Elles étaient ultra-fines, grésillaient, exsudaient de partout le beurre salé. On les mangeait avec les mains, par petites portions qui brûlaient le bout des doigts quand on les déchirait, juste avant de les tremper dans le bol de grès qui contenait le lait caillé. Au moment de s’émietter dans ses conglomérats de nacre lactée et glacée, l’or craquant des crêpes m’emportait dans un zénith de plaisir. Bonheur du chaud-froid. Délices de la confrontation du sec avec le mou. Du mariage du sucré et de l’aigrelet. J’en raffolais.
Avant d’en arriver à ce sommet du repas de crêpes qui se nommait « le couple de froment » ( deux crêpes sucrées de farine de blé, artistement confectionnées sous mes yeux par la crêpière, puis, à l’aide d’une noix de beurre, vivement accolées et repliées ensemble dans un mouvement encore plus virtuose ) j’avais dû me plier à un long rituel, sorte de chemin initiatique vers le plaisir gourmand dont les étapes, toutes plus propices à la salivation, étaient chaque fois respectées avec une rigueur quasi-religieuse. Ainsi, juste avant de quitter la maison, j’avais vu ma mère prélever sur la motte familiale des lichettes de beurre salé d’un nombre équivalent à celui des couples de crêpes qu’elle envisageait de consommer avec ses filles. Avec la même application, elle les répartissait sur le rebord d’une assiette creuse, qu’elle recouvrait d’un torchon avant de sortir.

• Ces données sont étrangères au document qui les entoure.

(** A server that refuses the first requests, and two attempts per round. *)
#[local] Instance ex_pod_api : PodAPI nat := {
  Patch _ _ _ := fun n => match n with O => (Ok tt, O) | S n => (Err (PatchOther "refused"), n) end;
  backoff c := fun n =>
    match c n with
    | (Ok true, n) => (Ok tt, n)
    | (Ok false, n) => match c n with
                       | (Ok true, n) => (Ok tt, n)
                       | (Ok false, n) => (Err (PatchOther "timed out"), n)
                       | (Err e, n) => (Err e, n)
                       end
    | (Err e, n) => (Err e, n)
    end;
}.

#[local] Program Instance ex_pod_laws : PodLaws nat := {
  passes := eq;
  ended n := False;
}.
Next Obligation.
  intros c w r w'. cbn. destruct (c w) as [[[|]|e] w1] eqn:H1.
  - intros [= <- <-]. by apply round_met.
  - destruct (c w1) as [[[|]|e] w2] eqn:H2; intros [= <- <-].
    + eapply round_again; [done..|by apply round_met].
    + eapply round_again; [done..|]. by eapply round_out.
    + eapply round_again; [done..|by apply round_failed].
  - intros [= <- <-]. by apply round_failed.
Qed.

Definition ex_pod : GatewayPod := mkPod "submariner-operator" "node1" "gateway-x".

Lemma ex_refusals k (n n' : nat) : nsteps (refused ex_pod HAStatusActive) k n n' -> n = (k + n')%nat.
Proof.
  induction 1 as [n|k n1 n2 n3 (e & w1 & H & _ & Hp) _ IH]; [done|]. cbn in Hp. subst w1 n2.
  destruct n1 as [|n1]; cbn in H; [discriminate H|]. injection H as _ ->. lia.
Qed.

(** Three requests are refused, one and a half rounds. *)
Lemma set_labels_terminates_witness :
  exists r w', (forall fuel, (4 <= fuel)%nat -> SetHALabels fuel ex_pod HAStatusActive 3%nat = Some (r, w')) /\
    exists w1, rtc (refused ex_pod HAStatusActive) 3%nat w1 /\ outcome ex_pod HAStatusActive r w1 w'.
Proof.
  apply (set_labels_terminates ex_pod HAStatusActive 4%nat 3%nat).
  intros w' H. apply ex_refusals in H. lia.
Defined.
End Pod.

(** * The gateway *)
Module Gateway.
Import Endpoint CableEngine.

(** [submarinerClusterFrom]: an absent GlobalCIDR becomes an empty one, which is
    the same list here. *)
Definition submarinerClusterFrom (submSpec : LocalEndpoint.SubmarinerSpec) : DatastoreSyncer.ClusterSpec :=
  DatastoreSyncer.mkCluster (LocalEndpoint.sm_ClusterID submSpec) (LocalEndpoint.sm_ServiceCidr submSpec)
    (LocalEndpoint.sm_ClusterCidr submSpec) (LocalEndpoint.sm_GlobalCidr submSpec).

(** What the goroutines of [leaderComponentsStarted] do. *)
Inductive component := SetActive | StartDatastoreSyncer | StartTunnelController | StartHealthChecker | RunPublicIPWatcher.

#[global] Instance component_eq_dec : EqDecision component.
Proof. solve_decision. Defined.

Inductive start_error := Canceled | StartFailed (msg : string).

(** The election: [RunOrDie] tries to acquire the lock, holds it, or has lost it
    and calls [OnStoppedLeading]; [NoElection] when it is not running. *)
Inductive election := Campaigning | Leading | Stopping | NoElection.

#[global] Instance election_eq_dec : EqDecision election.
Proof. solve_decision. Defined.

Section gateway.
Context {D N : Type} `{K8sNet} `{!Driver D} `{!NATIface N}.
Context (NewDriver : EndpointSpec -> string -> result string D).
(** [cableHealthChecker != nil] and [publicIPWatcher != nil]. *)
Context (has_healthChecker has_publicIPWatcher : bool).
(* ===== verification/WireGuard.v ===== *)
(** The WireGuard cable driver (src/pkg/cable/wireguard): one connection per
    remote cluster, its peer on the device (driver.go) and the status that is read
    from the peer's counters (getconnections.go); the pre-shared key
    (src/pkg/cable/psk/psk.go). *)
From stdpp Require Import base gmap list strings fin_maps.
From Stdlib Require String.
From Stdlib Require Import ZArith Lia Ascii.
From S2P Require Import Prelude GoNet K8s Cidr Endpoint NatDiscovery CableEngine Metrics Netlink.
Import Net Endpoint RemoteNAT Netlink.
Local Open Scope Z_scope.

Module WireGuard.

Definition DefaultDeviceName : string := "submariner".
Definition PublicKey : string := "publicKey".
Definition cableDriverName : string := "wireguard".
Definition receiveBytes : string := "ReceiveBytes".
Definition transmitBytes : string := "TransmitBytes".
Definition lastChecked : string := "LastChecked".
Definition InterfaceNameConfig : string := "interface-name".

(** Durations in nanoseconds. *)
Definition KeepAliveInterval : Z := 10 * 10 ^ 9.
Definition HandshakeTimeout : Z := 130 * 10 ^ 9.
Definition Milliseconds (d : Z) : Z := Z.quot d 1000000.

(** * The pre-shared key *)
Definition Resolve (ReadFile : string -> result string (list ascii)) (encode : list ascii -> string)
    (psk pskSecret rootDir : string) : result string string :=
  if pskSecret =?? "" then Ok psk
  else
    match ReadFile (rootDir +:+ "/var/run/secrets/submariner.io/" +:+ pskSecret +:+ "/psk") with
    | Err _ => Err "error reading secret"
    | Ok pskBytes => Ok (encode pskBytes)
    end.

(** * The device *)
(** Keys are written as their texts. *)
Record PeerConfig := mkPeerConfig {
  pc_PublicKey : string;
  pc_Remove : bool;
  pc_PresharedKey : string;
  pc_Endpoint : option (IP * Z);
  pc_KeepAlive : Z;
  pc_AllowedIPs : list IPNet;
}.

Record DeviceConfig := mkDeviceConfig {
  cfg_PrivateKey : option string;
  cfg_ListenPort : option Z;
  cfg_ReplacePeers : bool;
  cfg_Peers : list PeerConfig;
}.

(** [LastHandshakeTime] in nanoseconds; [None] is the zero time. *)
Record Peer := mkPeer {
  peer_PublicKey : string;
  peer_PresharedKey : string;
  peer_Endpoint : option (IP * Z);
  peer_AllowedIPs : list IPNet;
  LastHandshakeTime : option Z;
  ReceiveBytes : Z;
  TransmitBytes : Z;
}.

(** The [wgctrl] client and the netlink calls on the device [submariner]. *)
Class WgClient (W : Type) := {
  NewClient : eff W string unit;
  CloseClient : W -> W;
  ConfigureDevice : DeviceConfig -> eff W string unit;
  Device : eff W string (string * list Peer);
  GeneratePrivateKey : eff W string string;
  wg_LinkByName : eff W nl_error unit;
  wg_InterfaceByName : eff W nl_error unit;
  wg_LinkDel : eff W nl_error unit;
  wg_LinkAdd : eff W nl_error unit;
  wg_LinkSetUp : eff W nl_error unit;
}.

Section driver.
Context {W G : Type} `{!WgClient W} `{!GaugeVec G} `{K8sNet}.
(** [wgtypes.ParseKey]: the canonical text of a key; the text of the zero key; the
    public key of a private one; SHA-256 as a key; [time.Now]; the order in which
    Go ranges over the connections. *)
Context (ParseKey : string -> option string) (zero_key : string) (public_of : string -> string)
  (genPsk : string -> result string string) (nowNs : Z)
  (range : gmap string Connection -> list (string * Connection)).

Record wireguard := mkWireguard {
  localEndpoint : EndpointSpec;
  connections : gmap string Connection;
  NATTPort : Z;
  psk : string;
  world : W;
  metrics : Metrics.metrics G;
}.

Abbreviation M := (eff wireguard string).

Definition with_connections f (w : wireguard) : wireguard :=
  mkWireguard (localEndpoint w) (f (connections w)) (NATTPort w) (psk w) (world w) (metrics w).
Definition with_metrics f (w : wireguard) : wireguard :=
  mkWireguard (localEndpoint w) (connections w) (NATTPort w) (psk w) (world w) (f (metrics w)).
Definition with_world x (w : wireguard) : wireguard :=
  mkWireguard (localEndpoint w) (connections w) (NATTPort w) (psk w) x (metrics w).

(** A call to the outside, with the text its error is wrapped in. *)
Definition on_world {E A} (what : string) (m : eff W E A) : M A := fun w =>
  let '(r, x) := m (world w) in (map_err (fun _ => what) r, with_world x w).

(** The key, or the zero key and [false]. *)
Definition keyFromSpec (ep : EndpointSpec) : string * bool :=
  match BackendConfig ep !! PublicKey with
  | None => (zero_key, false)
  | Some s => match ParseKey s with Some k => (k, true) | None => (zero_key, false) end
  end.

(** ** The status of a connection *)

Definition set_config (key v : string) (ep : EndpointSpec) : EndpointSpec :=
  mkSpec (ClusterID ep) (CableName ep) (HealthCheckIP ep) (HealthCheckIPs ep) (Hostname ep) (Subnets ep)
    (PrivateIP ep) (PrivateIPs ep) (PublicIP ep) (PublicIPs ep) (NATEnabled ep) (Backend ep)
    (<[key := v]> (BackendConfig ep)).

Definition on_endpoint (f : EndpointSpec -> EndpointSpec) (c : Connection) : Connection :=
  mkConnection (Status c) (StatusMessage c) (f (conn_Endpoint c)) (UsingIP c) (UsingNAT c) (LatencyRTT c).
#[local] Instance gateway_client : AwgClient gateway := {
  NewClient := fun g => (Ok tt, on_open (fun o => mkOpen true (o_tun o) (o_file o) (o_device o) (o_listener o)) g);
  CloseClient := fun g => (Ok tt, on_open (fun o => mkOpen false (o_tun o) (o_file o) (o_device o) (o_listener o)) g);
  ConfigureDevice := fun cfg g =>
    if bool_decide (g_refused g ∈ pc_PublicKey <$> cfg_Peers cfg) then (Err "refused", g)
    else (Ok tt, on_peers (fun m => foldl (set_peer (g_partial g)) (if cfg_ReplacePeers cfg then ∅ else m) (cfg_Peers cfg)) g);
  Device := fun g => (Ok ("local-key", (fun kp : string * Peer =>
      mkPeer kp.1 (peer_PresharedKey kp.2) (peer_Endpoint kp.2) (peer_AllowedIPs kp.2) (LastHandshakeTime kp.2) (ReceiveBytes kp.2) (TransmitBytes kp.2))
    <$> map_to_list (g_peers g)), g);
  GeneratePrivateKey := mret "private-key";
  awg_LinkByName := fail ErrLinkNotFound;
  awg_InterfaceByName := mret tt;
  awg_LinkDel := mret tt;
  awg_LinkSetUp := mret tt;
}.
(* ===== verification/RouteAgent.v ===== *)
(** What the handlers of the route agent share, the chains they work on
    ([pkg/routeagent_driver/chains]) and the handler that clamps the segment size
    of TCP connections between clusters ([pkg/routeagent_driver/handlers/mtu]). *)
From stdpp Require Import base gmap list strings fin_maps fin_sets.
From Stdlib Require String.
From Stdlib Require Import ZArith Lia Ascii.
From S2P Require Import Prelude GoNet K8s Cidr Endpoint NatDiscovery CableEngine Metrics Netlink Vxlan PacketFilter Event.
Import Strconv Net Endpoint.
Local Open Scope Z_scope.

Module RouteAgent.

(** A returned error, [logger.Fatalf], which ends the process, and a panic. *)
Inductive ra_error := RaError (what : string) | RaFatal (what : string) | RaPanic (what : string).

Fixpoint pf_ra_error (what : string) (e : PacketFilter.pf_error) : ra_error :=
  match e with
  | PacketFilter.PanicParse _ => RaPanic what
  | PacketFilter.Wrapped _ e => pf_ra_error what e
  | _ => RaError what
  end.

Definition vx_ra_error (what : string) (e : VxlanLink.vx_error) : ra_error :=
  match e with VxlanLink.PanicNotVxlan _ => RaPanic what | _ => RaError what end.

(** The error is logged and the code goes on; a panic is not an error. *)
Definition logged {X} (m : eff X ra_error unit) : eff X ra_error unit :=
  r ← attempt m;
  match r with Ok _ | Err (RaError _) => mret tt | Err e => fail e end.

(** [logger.Fatalf] on an error. *)
Definition fatal {X} (what : string) (m : eff X ra_error unit) : eff X ra_error unit :=
  r ← attempt m;
  match r with Ok _ => mret tt | Err (RaError _) => fail (RaFatal what) | Err e => fail e end.

(** The subnets of the family that an endpoint announces. *)
Definition subnets_of `{K8sNet} (family : IPFamily) (endpoint : EndpointSpec) : list string :=
  Cidr.ExtractSubnets family (Subnets endpoint).
End RouteAgent.

(** * The chains of the route agent *)
Module Chains.
Import PacketFilter.

Definition SmPostRouting : string := "SUBMARINER-POSTROUTING".
Definition SmPostRoutingMss : string := "SUBMARINER-POSTROUTING-MSS".
Definition SmInput : string := "SUBMARINER-INPUT".
Definition SmForward : string := "SUBMARINER-FORWARD".
Definition SmForwardMSSClamp : string := "SUBMARINER-FWD-MSSCLAMP".
Definition SmSelfSnat : string := "SUBMARINER-SELF-SNAT".

Definition NewPostRouting : ChainIPHook :=
  mkIPHook SmPostRouting ChainTypeNAT ChainHookPostrouting ChainPriorityFirst ChainPolicyAccept None.
Definition NewForwarding : ChainIPHook :=
  mkIPHook SmForward ChainTypeFilter ChainHookForward ChainPriorityFirst ChainPolicyAccept None.
Definition NewForwardingMSSClamp : ChainIPHook :=
  mkIPHook SmForwardMSSClamp ChainTypeFilter ChainHookForward ChainPriorityFirst ChainPolicyAccept None.

(** A rule that makes UDP traffic jump to a chain. *)
Definition jump_udp (chain : string) : Rule :=
  mkRule "" "" "" "" "" "" "" "" chain "" "" "" RuleActionJump RuleProtoUDP UndefinedMSS.

Definition NewInput : ChainIPHook :=
  mkIPHook SmInput ChainTypeFilter ChainHookInput ChainPriorityLast ChainPolicyAccept
    (Some (jump_udp SmInput)).
Definition NewSelfSnat : ChainIPHook :=
  mkIPHook SmSelfSnat ChainTypeNAT ChainHookPostrouting ChainPriorityMiddle ChainPolicyAccept None.
End Chains.

Module Mtu.
Import PacketFilter RouteAgent Chains.

Definition MaxIPSecOverhead : Z := 120.
Definition RemoteCIDRIPSetIPv4 : string := "SUBMARINER-REMOTECIDRS".
Definition LocalCIDRIPSetIPv4 : string := "SUBMARINER-LOCALCIDRS".
Definition RemoteCIDRIPSetIPv6 : string := "SUBMARINER-REMOTECIDRS-V6".
Definition LocalCIDRIPSetIPv6 : string := "SUBMARINER-LOCALCIDRS-V6".

Inductive forceMssSts := notNeeded | needed | configured.

#[global] Instance forceMssSts_eq_dec : EqDecision forceMssSts.
Proof. solve_decision. Defined.

(** [pFilter], [tableType], [chainType] and the sets are there once [Init] has
    succeeded; a set is known by the [SetInfo] it was made from. *)
Record mtuHandler := mkMtu {
  ipFamily : IPFamily;
  localClusterCidr : list string;
  tableType : TableType;
  chainType : ChainType;
  remoteIPSet : option SetInfo;
  localIPSet : option SetInfo;
  forceMss : forceMssSts;
  tcpMssValue : Z;
  localCIDRIPSet : string;
  remoteCIDRIPSet : string;
}.

Definition set_types (t : TableType) (c : ChainType) (h : mtuHandler) : mtuHandler :=
  mkMtu (ipFamily h) (localClusterCidr h) t c (remoteIPSet h) (localIPSet h) (forceMss h) (tcpMssValue h)
    (localCIDRIPSet h) (remoteCIDRIPSet h).
Definition set_remote (s : SetInfo) (h : mtuHandler) : mtuHandler :=
  mkMtu (ipFamily h) (localClusterCidr h) (tableType h) (chainType h) (Some s) (localIPSet h) (forceMss h)
    (tcpMssValue h) (localCIDRIPSet h) (remoteCIDRIPSet h).
Definition set_local (s : SetInfo) (h : mtuHandler) : mtuHandler :=
  mkMtu (ipFamily h) (localClusterCidr h) (tableType h) (chainType h) (remoteIPSet h) (Some s) (forceMss h)
    (tcpMssValue h) (localCIDRIPSet h) (remoteCIDRIPSet h).
Definition set_force (f : forceMssSts) (h : mtuHandler) : mtuHandler :=
  mkMtu (ipFamily h) (localClusterCidr h) (tableType h) (chainType h) (remoteIPSet h) (localIPSet h) f
    (tcpMssValue h) (localCIDRIPSet h) (remoteCIDRIPSet h).

Definition NewHandler `{K8sNet} (family : IPFamily) (clusterCidr : list string) (isGlobalnet : bool)
    (mss : Z) : mtuHandler :=
  let force := if isGlobalnet || negb (mss =? 0) then needed else notNeeded in
  let cidrs := Cidr.ExtractSubnets family clusterCidr in
  match family with
  | IPv6 => mkMtu family cidrs TableTypeFilter ChainTypeFilter None None force mss LocalCIDRIPSetIPv6 RemoteCIDRIPSetIPv6
  | _ => mkMtu family cidrs TableTypeFilter ChainTypeFilter None None force mss LocalCIDRIPSetIPv4 RemoteCIDRIPSetIPv4
  end.
Definition createVxLANInterface (ifaceType : iface_type) (gatewayNodeIP : IP) : M unit :=
  ipAddr ← getHostIfaceIPAddress;
  vtepIP ← vtep_of (ip_string ipAddr);
  w ← getw;
  let h := kp w in
  device ← match ifaceType with
    | VxInterfaceGateway =>
        let src := match vxlanGwIP h with
                   | Some ip => if ipFamily h =?? IPv6 then ip else ipAddr
                   | None => ipAddr
                   end in
        device ← assign_device (device_attrs h [] src);
        _ ← for_each (fun fdbAddress =>
               on_vx "failed to add FDB entry on the Gateway Node vxlan iface"
                 (VxlanLink.AddFDB device (ParseIP fdbAddress) zero_mac))
             (UnsortedList (remoteVTEPs h));
        _ ← on_net "error while validating loose mode"
              (Netlink.EnsureLooseModeIsConfigured (vxlanIface h) (ipFamily h));
        mret device
    | VxInterfaceWorker => assign_device (device_attrs h gatewayNodeIP ipAddr)
    end;
  ipNet ← match ParseCIDR (vtepPrefixCIDR h) with
          | None => fail (RaError "invalid VTEP CIDR")
          | Some n => mret n
          end;
  _ ← on_vx "failed to configure vxlan interface ipaddress on the Gateway Node"
        (VxlanLink.ConfigureIPAddress device vtepIP (net_Mask ipNet));
  on_net "error enabling forwarding" (Netlink.EnableForwarding (vxlanIface h) (ipFamily h)).

(** * Routes (routes_iface.go) *)
Definition isGatewayInRemoteCIDR (h : SyncHandler) (remoteCIDR : string) : result ra_error bool :=
  match remoteSubnetGw h !! remoteCIDR with
  | Some gwIP =>
      match ParseCIDR remoteCIDR with
      | Some ipnet => Ok (Contains ipnet gwIP)
      | None => Err (RaPanic "nil network")
      end
  | None => Ok false
  end.

Definition configureRoute (remoteSubnet : string) (operation : Operation) (viaGw : option IP) : M unit :=
  w ← getw;
  let h := kp w in
  match cniIface h with
  | None => fail (RaPanic "nil CNI interface")
  | Some cni =>
      match ParseCIDR remoteSubnet with
      | None => fail (RaError "error parsing cidr block")
      | Some dst =>
          ifaceIndex ← (if localEndpointIfaceName h =?? "" then mret (iface_Index (defaultHostIface h))
                        else r ← attempt (on_net "" (InterfaceByName (localEndpointIfaceName h)));
                             match r with
                             | Ok iface => mret (iface_Index iface)
                             | Err _ => mret (iface_Index (defaultHostIface h))
                             end);
          let route := mkRoute ifaceIndex (ParseIP (Cni.cni_IPAddress cni)) (Some dst)
            (default [] viaGw) 0 RouteAgentHostNetworkTableID
            (if viaGw then RT_SCOPE_UNIVERSE else RT_SCOPE_LINK) 4 in
          match operation with
          | Add => on_net "error adding the route" (fun x =>
              match RouteAdd route x with
              | (Err e, x) => (if is_exist e then Ok tt else Err e, x)
              | r => r
              end)
          | Delete => on_net "error deleting the route" (RouteDel route)
          | Flush => mret tt
          end
      end
  end.
(* ===== verification/AgentHealth.v ===== *)
(** The route agent's health checker ([pkg/routeagent_driver/handlers/healthchecker]),
    which pings the remote endpoints from the nodes that are no gateway and
    publishes what it finds, and the handlers that clean up after a cable driver
    ([pkg/routeagent_driver/cabledriver]). *)
From stdpp Require Import base gmap list strings fin_maps.
From Stdlib Require String.
From Stdlib Require Import ZArith Lia.
From S2P Require Import Prelude GoNet K8s Cidr Endpoint NatDiscovery CableEngine Metrics Netlink Vxlan Pinger Syncer Event.
Import Net Endpoint.
Local Open Scope Z_scope.

(** * Clean-up after a cable driver *)
Module DriverCleanup.
Section handlers.
Context {W : Type} `{!NetlinkBasic W}.

(** [errors.Join(errv6, errv4)], both calls made. *)
Definition join_families (f : IPFamily -> eff W nl_error unit) : eff W (list nl_error) unit :=
  errv6 ← attempt (f IPv6);
  errv4 ← attempt (f IPv4);
  match errv6, errv4 with
  | Ok _, Ok _ => mret tt
  | Err e, Ok _ | Ok _, Err e => fail [e]
  | Err e6, Err e4 => fail [e6; e4]
  end.

Definition xfrm_TransitionToNonGateway : eff W (list nl_error) unit := join_families Netlink.DeleteXfrmRules.

Definition vxlan_TransitionToNonGateway (localEndpoint : EndpointSpec) : eff W (list nl_error) unit :=
  if negb (Backend localEndpoint =?? VxlanDriver.CableDriverName) then mret tt
  else join_families (fun family =>
         Netlink.DeleteIfaceAndAssociatedRoutes (VxlanDriver.GetVxlanInterfaceName family)
           VxlanDriver.TableID family).
End handlers.
End DriverCleanup.

(** * The health checker *)
Module AgentHealth.
Import PingerController.

(** [Config], beside the pinger controller's. *)
Record Config := mkConfig {
  HealthCheckerEnabled : bool;
  Namespace : string;
  LocalNodeName : string;
  Version : string;
}.

Record RemoteEndpoint := mkRemote {
  re_Status : ConnectionStatus;
  re_StatusMessage : string;
  re_Spec : EndpointSpec;
  re_LatencyRTT : option LatencyRTTSpec;
}.

Record RouteAgent := mkRouteAgent {
  ra_Name : string;
  ra_Owners : list string;
  ra_Version : string;
  ra_StatusFailure : string;
  ra_RemoteEndpoints : list RemoteEndpoint;
}.

(** The client of RouteAgents and admiral's [util.CreateOrUpdate]. *)
Class AgentClient (C : Type) := {
  agent_CreateOrUpdate : RouteAgent -> (RouteAgent -> RouteAgent) -> eff C string unit;
  (** [true]: the error is not found. *)
  agent_Delete : string -> eff C bool unit;
}.

(** The object is created, or the existing one changed as asked. *)
Class AgentClientLaws (C : Type) `{!AgentClient C} := {
  agents : C -> gmap string RouteAgent;
  agent_created : forall ra f c c', agent_CreateOrUpdate ra f c = (Ok tt, c') ->
    agents c' = <[ra_Name ra := match agents c !! ra_Name ra with Some old => f old | None => ra end]> (agents c);
}.

Section handlers.
Context {C : Type} `{!AgentClient C} `{K8sNet} `{AdmiralSlices}.
(** [time.Duration.String] and the texts of the pinger's failures. *)
Variable DurationString : Z -> string.
Variable failureText : Pinger.failure -> string -> string.
(** The references that [controllerutil.SetOwnerReference] sets. *)
Variable owners : list string.
Variable config : Config.

Record world := mkWorld { pingerController : controller; client : C }.
Abbreviation M := (eff world string).

Definition update (f : controller -> controller) : M unit :=
  modifyw (fun w => mkWorld (f (pingerController w)) (client w)).

Definition processEndpointCreatedOrUpdated (spec : EndpointSpec) : M unit :=
  update (EndpointCreatedOrUpdated spec).

Definition onRemoteEndpint (st : Event.HandlerState) (spec : EndpointSpec) : M unit :=
  if negb (HealthCheckerEnabled config) || Event.IsOnGateway st then mret tt
  else processEndpointCreatedOrUpdated spec.

Definition RemoteEndpointRemoved (spec : EndpointSpec) : M unit := update (EndpointRemoved spec).
Definition StaleRemoteEndpointRemoved (spec : EndpointSpec) : M unit := update (EndpointRemoved spec).

(** The connection status, its message and the latencies of a remote endpoint;
    [GetLatencyInfo] of a pinger never is nil. *)
Definition remote_status (st : Event.HandlerState) (c : controller) (spec : EndpointSpec) (family : IPFamily) :
    ConnectionStatus * string * option LatencyRTTSpec :=
  if negb (HealthCheckerEnabled config) then (ConnectionNone, "Health check is not enabled", None)
  else if Event.IsOnGateway st then (ConnectionNone, "Health check is not performed on gateway nodes", None)
  else match Get spec family c with
       | Some pingerObject =>
           let latencyInfo := Pinger.GetLatencyInfo pingerObject in
           match Pinger.li_status latencyInfo with
           | Pinger.Connected => (Connected, "", Some (Syncer.latency_spec DurationString latencyInfo))
           | Pinger.ConnectionError | Pinger.ConnectionUnknown =>
               (ConnectionError, failureText (Pinger.li_error latencyInfo) (Pinger.li_IP latencyInfo), None)
           | Pinger.StatusUnset => (StatusUnset, "", None)
           end
       | None => (ConnectionNone, "IPv" +:+ family_str family +:+ " health check IP is not configured", None)
       end%string.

Sage précaution contre les microbes et la poussière, mais aussi contre l’inquisition des voisins. Ainsi, nul moyen d’évaluer dans quelles proportions nous allions sacrifier au péché de gourmandise. La crêperie était un simple appentis attenant à l’épicerie du coin. Je ne sais pourquoi, on l’appelait « la tonnelle ». Nous nous y rendions en procession, sérieuses et mourantes de faim. Le temps qu’une place se libère sur les bancs qui s’étiraient de chaque côté de la longue table où on servait les crêpes, il fallait souvent attendre plus d’une demi-heure : tout le quartier se retrouvait à « la tonnelle ». L’affluence était particulièrement grande le Vendredi Saint; et le jeudi, où les écoles étaient fermées.
Ce que j’ai pu trépigner, en attendant mon tour ! Ce que j’ai pu baver, au sens propre du terme, dans le dos de toutes ces commères qui n’en finissaient pas de trempouiller leurs crêpes dans le lait caillé, et réclamaient couple sur couple à n’en plus finir…De quoi se goinfraient-elles, de crêpes ou de potins ? Indémêlable. De loin en loin, l’une des piapiateuses s’avisait qu’il y avait là, derrière elles, une petite gamine maigrichonne qui n’en pouvait plus d’attendre. Elle lâchait alors, sans crier gare, un bon gros « Allons donc, caille, tu crèves de faim, viens par ici, ma cocotte ! » Et dans un même élan de solidarité gourmande, tous les gros postérieurs installés sur le banc ( qui vacillait et manquait parfois de verser ) trouvaient le moyen, à la va-comme-je-te-pousse, de ménager une petite place.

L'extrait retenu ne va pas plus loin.